Most Americans do not have a will, but as COVID-19 sweeps through the country, some Americans urgently need an estate plan. Unfortunately, probate law makes it difficult to create a will during this crisis. Indeed, twenty-five states and the District of Columbia recognize only one type of will: a “formal” will executed in compliance with the Wills Act. Under this ancient statute, wills must be written on paper, signed by the testator, and also witnessed by two people who were present at the same time. Thus, the Wills Act’s insistence that parties physically occupy the same space poses an unforeseen barrier to testation during a time of widespread quarantine.
Yet the pandemic has also arrived during a period in which wills law is in flux. In the last two decades, a handful of jurisdictions have begun excusing harmless errors during the will-execution process. And, in an even sharper departure from the Wills Act’s stuffy norms, four states have recently authorized electronic wills.

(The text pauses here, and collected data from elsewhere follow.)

(* ===== verification/GeneratedBytes.v ===== *)
(** * GeneratedBytes: replayable generated byte streams

    [core_impl/generated_bytes.py].  The buffered reader is written against the two
    methods its subclasses implement: [ByteSource] has the methods, [LawfulSource]
    what the reader relies on, and every lawful source makes the reader a cursor
    over its whole stream ([PythonRows] is one). *)

From Stdlib Require Import Ascii String.
From S2P Require Import Prelude PyLib.

#[local] Open Scope Z_scope.

Definition bytes : Type := list ascii.

Definition blen (b : bytes) : Z := Z.of_nat (length b).

(** [b[start:]] for a start within the bytes. *)
Definition from (start : Z) (b : bytes) : bytes := drop (Z.to_nat start) b.
Definition upto (size : Z) (b : bytes) : bytes := take (Z.to_nat size) b.

(** ** The buffered reader *)

(** What a subclass supplies: [_append_next] returns its flag and the bytes it
    appended to the buffer, [_reset_reader] rewinds the source. *)
Class ByteSource (S : Type) : Type := {
  append_next : Z -> S -> result (bool * bytes) * S;
  reset_reader : S -> result unit * S;
}.

Definition _COMPACT_AFTER_BYTES : Z := 2 ^ 20.
Definition _ZERO_CHUNK_BYTES : Z := 2 ^ 20.

Definition zero : ascii := ascii_of_N 0.

(** Reader state; [freed] collects the bytes of the buffer that were given back
    to the allocator, as they were at that moment. *)
Record reader (S : Type) : Type := mk_reader {
  source : S;
  buffer : bytes;
  buffer_offset : Z;
  closed : bool;
  default_chunk_bytes : Z;
  freed : bytes;
}.
Arguments mk_reader {S}.
Arguments source {S}.
Arguments buffer {S}.
Arguments buffer_offset {S}.
Arguments closed {S}.
Arguments default_chunk_bytes {S}.
Arguments freed {S}.
Definition subst_value (values : list (text * text)) (x : piece) (n : text) : piece :=
  match get_value values n with Some v => subst_piece n v x | None => x end.

Lemma subst_value_ok values x n :
  (forall v, get_value values n = Some v -> "{"%char ∉ v) ->
  piece_ok x = true -> piece_ok (subst_value values x n) = true.
Proof.
  intros Hv Hx. unfold subst_value. destruct (get_value values n) as [v|]; [|done].
  destruct x as [t|m]; cbn [subst_piece]; [done|]. destruct (bool_decide (m = n)); [|done].
  by apply bool_decide_eq_true, Hv.
Qed.

Lemma render_fold values names ps b :
  (forall n v, get_value values n = Some v -> "{"%char ∉ v) ->
  Forall (fun x => piece_ok x = true) ps -> Forall no_brace names ->
  foldl (render_step values) (template_text ps, b) names
  = (template_text ((fun x => foldl (subst_value values) x names) <$> ps),
     b || existsb (fun n => bool_decide (is_Some (get_value values n))) names).
Proof.
  intros Hv Hps Hn. revert ps b Hps. induction Hn as [|n names Hn Hnames IH]; intros ps b Hps.
  { cbn [foldl existsb]. by rewrite orb_false_r, list_fmap_id. }
  assert (Hps' : Forall (fun x => piece_ok x = true) ((fun x => subst_value values x n) <$> ps)).
  { apply Forall_fmap. eapply Forall_impl; [done|]. intros x Hx. apply subst_value_ok; [apply Hv|done]. }
  cbn [foldl existsb]. transitivity (foldl (render_step values)
    (template_text ((fun x => subst_value values x n) <$> ps), b || bool_decide (is_Some (get_value values n))) names).
  - f_equal. unfold render_step, subst_value. cbn [fst]. destruct (get_value values n) as [v|].
    + rewrite replace_placeholder by done. f_equal. rewrite bool_decide_eq_true_2 by done. by rewrite orb_true_r.
    + rewrite bool_decide_eq_false_2, orb_false_r by by intros [? ?]. by rewrite list_fmap_id.
  - rewrite IH, <-list_fmap_compose, orb_assoc by done. done.
Qed.
#[export] Instance index_le_dec dirty_names : RelDecision (index_le dirty_names).
Proof. intros l r. unfold index_le. case_decide; apply _. Defined.

(** The [for] loop over suffix lengths *)
Fixpoint try_suffixes (dirty base : name) (used : gset name) (lens : list nat) (candidate : name) : name :=
  match lens with
  | [] => candidate
  | len :: lens =>
      if bool_decide (candidate ∈ used)
      then try_suffixes dirty base used lens (clean_with_suffix dirty base len)
      else candidate
  end.

(** [while (used.contains(candidate)) candidate.push_back('z')]; every iteration
    leaves a different used name behind, so the size of [used] bounds it. *)
Fixpoint push_z (fuel : nat) (used : gset name) (candidate : name) : name :=
  match fuel with
  | O => candidate
  | S fuel => if bool_decide (candidate ∈ used) then push_z fuel used (candidate ++ ["z"%char]) else candidate
  end.

Definition pick_name (used : gset name) (counts : gmap name nat) (dirty base : name) : name :=
  let candidate :=
    if (1 <? default 0 (counts !! base))%nat
    then clean_with_suffix dirty base kInitialSuffixLength else base in
  push_z (size used) used (try_suffixes dirty base used suffix_lengths candidate).

(** The loop over the sorted order, filling the output by position *)
Definition assign_names (counts : gmap name nat) (dirty_names bases : list name) (order : list nat)
    (out : list name) (used : gset name) : list name * gset name :=
  foldl (fun '(out, used) idx =>
           let candidate := pick_name used counts (dirty_names !!! idx) (bases !!! idx) in
           (<[idx := candidate]> out, {[candidate]} ∪ used)) (out, used) order.

Definition clean_sibling_field_names (dirty_names : list name) (opts : PreparedOptions) : list name :=
  if prepared_uses_preserve_policy opts then dirty_names
  else
    let bases := (fun dirty => clean_field_name_base dirty opts) <$> dirty_names in
    let base_counts := foldl count_base ∅ bases in
    if (size base_counts =? length dirty_names)%nat then bases
    else
      let order := merge_sort (index_le dirty_names) (seq 0 (length dirty_names)) in
      (assign_names base_counts dirty_names bases order (replicate (length dirty_names) []) ∅).1.

(** ** Schemas *)

(** The recursion over nested types is a parameter of the field helpers. *)
Definition retype_field (sanitize_type : LogicalType -> LogicalType) (f : LogicalField) : LogicalField :=
  match f with
  | MkField n (Some t) b => MkField n (Some (sanitize_type t)) b
  | MkField n None b => f
  end.

Definition sanitize_logical_fields (sanitize_type : LogicalType -> LogicalType)
    (fs : list LogicalField) (opts : PreparedOptions) : list LogicalField :=
  let clean_names := clean_sibling_field_names (map fname fs) opts in
  zip_with (fun n f => MkField n (ftype f) (nullable f)) clean_names (map (retype_field sanitize_type) fs).
(** Other families do not notice. *)
Lemma touches_other g g' out out' :
  touches g out out' -> g' <> g ->
  family_slots (field_names out') g' = family_slots (field_names out) g' /\
  forall i b, out !! i = Some b -> variant_family_base (fname b) = g' -> out' !! i = Some b.
Proof.
  intros [|i b t Hi Hg|f Hg] Hne; [done| |].
  - split; [by rewrite (field_names_insert out i b)|]. intros j c Hj Hc.
    rewrite list_lookup_insert_ne; [done|]. intros ->. congruence.
  - split; [|intros; by apply lookup_app_l_Some].
    unfold field_names. rewrite fmap_app. simpl. rewrite family_slots_snoc, decide_False, app_nil_r; [done|congruence].
Qed.

Lemma exact_member_agree out out' skipped t i :
  out' !! i = out !! i -> exact_member out' skipped t i = exact_member out skipped t i.
Proof. intros E. unfold exact_member. by rewrite E. Qed.

Lemma merge_into_member_agree out out' skipped m path ps :
  (forall i, i ∈ ps -> out' !! i = out !! i) ->
  merge_into_member out skipped m path ps = Some (out, []) ->
  merge_into_member out' skipped m path ps = Some (out', []).
Proof.
  induction ps as [|i ps IH]; intros Hag; cbn [merge_into_member]; [done|]. rewrite (Hag i) by (by left).
  assert (merge_into_member out skipped m path ps = Some (out, []) ->
          merge_into_member out' skipped m path ps = Some (out', [])) as IH' by (apply IH; intros; apply Hag; by right).
  destruct (out !! i) as [c|]; [|done]. case_bool_decide; [done|]. destruct (ftype c) as [t|]; [|done].
  destruct (m t path) as [[merged|] ds]; [|done]. destruct (logical_type_equal t merged).
  - by intros [= ->].
  - destruct ds; intros [=].
Qed.

Lemma existsb_agree {A} (p q : A -> bool) l : (forall x, x ∈ l -> p x = q x) -> existsb p l = existsb q l.
Proof.
  induction l as [|x l IH]; intros H; simpl; [done|]. rewrite (H x) by (by left). f_equal. apply IH.
  intros y Hy. apply H. by right.
Qed.

Lemma absorbed_touch path out out' inc g :
  parse_versioned_field_name (fname inc.1) = None -> touches g out out' -> fname inc.1 <> g ->
  absorbed path out inc -> absorbed path out' inc.
Proof.
  intros Hu Ht Hne (i & b & Hi & En & Hb). destruct (touches_other g (fname inc.1) out out' Ht Hne) as [Hs Hl].
  assert (forall j, j ∈ reverse (family_slots (field_names out) (fname inc.1)) -> out' !! j = out !! j) as Hag.
  { intros j Hj. rewrite elem_of_reverse in Hj. apply family_slot_lookup in Hj as (c & Hc & Hg).
    rewrite Hc. by apply Hl. }
  exists i, b. split; [|split; [done|]].
  - apply Hl; [done|]. rewrite En. by apply unversioned_family.
  - destruct (ftype b) as [bt|]; [|done]. destruct (ftype inc.1) as [t|]; [|done]. destruct inc.2 as [m|]; [|done].
    destruct (m bt _) as [[merged|] ds]; [done|]. cbv zeta. rewrite Hs. destruct Hb as [Hb|Hb].
    + left. rewrite <- Hb. apply existsb_agree. intros j Hj. by apply exact_member_agree, Hag.
    + right. by eapply merge_into_member_agree.
Qed.

(** A family merge that succeeded finds its own result the second time. *)
Lemma merge_into_member_again out skipped m path ps out' ev :
  wf_fields out -> merger_ok m -> merger_idem m -> NoDup ps -> versions_fit ev ->
  merge_into_member out skipped m path ps = Some (out', ev) ->
  merge_into_member out' skipped m path ps = Some (out', []) /\
  (out' = out \/ exists j c t, j ∈ ps /\ skipped <> Some j /\ out !! j = Some c /\ out' = <[j := set_type c t]> out).
Proof.
  intros Hwf Hm Hid Hnd Hfit. induction ps as [|i ps IH]; cbn [merge_into_member]; [done|].
  apply NoDup_cons in Hnd as [Hnew Hnd].
  assert (forall r, merge_into_member out skipped m path ps = Some (out', ev) ->
    (out' !! i = out !! i -> r = merge_into_member out' skipped m path ps) ->
    r = Some (out', []) /\ (out' = out \/ exists j c t, j ∈ i :: ps /\ skipped <> Some j /\ out !! j = Some c /\
      out' = <[j := set_type c t]> out)) as Hskip.
  { intros r Hr Er. destruct (IH Hnd Hr) as [H1 H2]. split.
    - rewrite <- H1. apply Er. destruct H2 as [->|(j & c & t & Hj & _ & _ & ->)]; [done|].
      apply list_lookup_insert_ne. by intros ->.
    - destruct H2 as [?|(j & c & t & Hj & ?)]; [by left|right]. exists j, c, t. split; [by right|done]. }
  destruct (out !! i) as [c|] eqn:Hi; [|intros Hr; apply Hskip; [done|intros ->; done]].
  case_bool_decide as Hsk; [intros Hr; apply Hskip; [done|intros ->; done]|].
  destruct (ftype c) as [t|] eqn:Et; [|intros Hr; apply Hskip; [done|intros ->; by rewrite Et]].
  assert (well_formed t) as Hwt by (eapply wf_field_type; [done| |done]; by eapply list_elem_of_lookup_2).
  pose proof (Hm t path Hwt) as Hmt. destruct (m t path) as [[t'|] ds] eqn:Emt;
    [|intros Hr; apply Hskip; [done|intros ->; by rewrite Et, Emt]].
  destruct Hmt as (Hwt' & Hp & Hds). destruct (logical_type_equal t t') eqn:Eeq; intros [= <- <-].
  - apply logical_type_equal_eq in Eeq as <-; [|done|done]. rewrite Hi, Et, Emt, logical_type_equal_refl.
    split; [|by left]. destruct ds; [done|]. by destruct (Hds ltac:(done)).
  - rewrite list_lookup_insert_eq by (by eapply lookup_lt_Some). cbn [ftype set_type].
    rewrite (Hid t path t' ds) by (done || by eapply versions_fit_promoted). rewrite logical_type_equal_refl.
    split; [done|]. right. exists i, c, t'. split; [by left|done].
Qed.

This Essay argues that COVID-19 vividly highlights the shortcomings of formal wills. Indeed, the outbreak has exposed the main problem with the Wills Act: it makes will-making inaccessible. As a result, we urge lawmakers in states that cling to the statute to liberalize its requirements. Our argument proceeds in three Parts. Part I details the social value of will-making. Part II describes the Wills Act and explains why it creates formidable obstacles for testators who are caught in the jaws of a pandemic. Part III explores three ways in which policymakers can solve this problem: by permitting holographic wills, adopting the harmless error doctrine, and passing electronic will legislation.